TASK ITEM -> Starting at the line that contains "let balance := match", quote each line exactly through the last line of the entries, both included.

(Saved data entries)
Definition balanceOf (allowOverdraftMicros : Z) (db : Store) (workspaceId : jstr) : result error CreditsBalance :=
  match workspaces db !! workspaceId with
  | None => Err (NotFoundException "Workspace not found.")
  | Some w => Ok (toBalance allowOverdraftMicros (balanceMicros w))
  end.

Definition assertSign (input : LedgerEntryInput) : result error unit :=
  let required := REQUIRED_SIGN (in_kind input) in
  let wrong :=
    (in_amountMicros input =? 0)
    || match required with
       | positive_sign => in_amountMicros input <? 0
       | negative_sign => 0 <? in_amountMicros input
       | any_sign => false
       end in
  throw_if wrong (LedgerSignError (in_kind input) (in_amountMicros input)).

(** What the process supplies when a row is written: [randomUUID()] and [new Date()]. *)
Record write_env := { env_uuid : jstr; env_now : Z }.

Definition append (env : write_env) (input : LedgerEntryInput) (db : Store) : result error (Store * LedgerEntry) :=
  let allowOverdraw := MAY_OVERDRAW (in_kind input) in
  let delta := in_amountMicros input in
  let guarded := negb allowOverdraw && (delta <? 0) in
  let cond w := if guarded then 0 <=? balanceMicros w + delta else true in
  let '(db1, affected) := update_workspace (in_workspaceId input) cond (add_balance delta) db in
  if affected =? 0 then
    match workspaces db1 !! in_workspaceId input with
    | None => Err (NotFoundException "Workspace not found.")
    | Some w => Err (InsufficientCreditsError (balanceMicros w) delta)
    end
  else
    let row := {| ct_id := env_uuid env; ct_workspaceId := in_workspaceId input; ct_kind := in_kind input;
                  ct_amountMicros := delta; ct_reference := in_reference input;
                  ct_description := in_description input; ct_idempotencyKey := in_idempotencyKey input;
                  ct_createdAt := env_now env |} in
    db2 ← insert_credit_transaction row db1;
    let balance := match workspaces db2 !! in_workspaceId input with
                   | Some w => balanceMicros w | None => 0 end in
    Ok (db2, {| le_transaction := row; le_balanceMicros := balance; le_replayed := false |}).

Definition appendWithin (env : write_env) (input : LedgerEntryInput) (db : Store)
    : result error (Store * LedgerEntry) :=
  _ ← assertSign input; append env input db.

Definition findByIdempotencyKey (db : Store) (key : jstr) : option CreditTransaction :=
  find_first (fun t => jeqb (ct_idempotencyKey t) key) (credit_transactions db).

Definition replay (db : Store) (t : CreditTransaction) : LedgerEntry :=
  {| le_transaction := t;
     le_balanceMicros := match workspaces db !! ct_workspaceId t with
                         | Some w => balanceMicros w | None => 0 end;
     le_replayed := true |}.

SOLVED EXERCISE ->
    let balance := match workspaces db2 !! in_workspaceId input with
                   | Some w => balanceMicros w | None => 0 end in
    Ok (db2, {| le_transaction := row; le_balanceMicros := balance; le_replayed := false |}).

Definition appendWithin (env : write_env) (input : LedgerEntryInput) (db : Store)
    : result error (Store * LedgerEntry) :=
  _ ← assertSign input; append env input db.

Definition findByIdempotencyKey (db : Store) (key : jstr) : option CreditTransaction :=
  find_first (fun t => jeqb (ct_idempotencyKey t) key) (credit_transactions db).

Definition replay (db : Store) (t : CreditTransaction) : LedgerEntry :=
  {| le_transaction := t;
     le_balanceMicros := match workspaces db !! ct_workspaceId t with
                         | Some w => balanceMicros w | None => 0 end;
     le_replayed := true |}.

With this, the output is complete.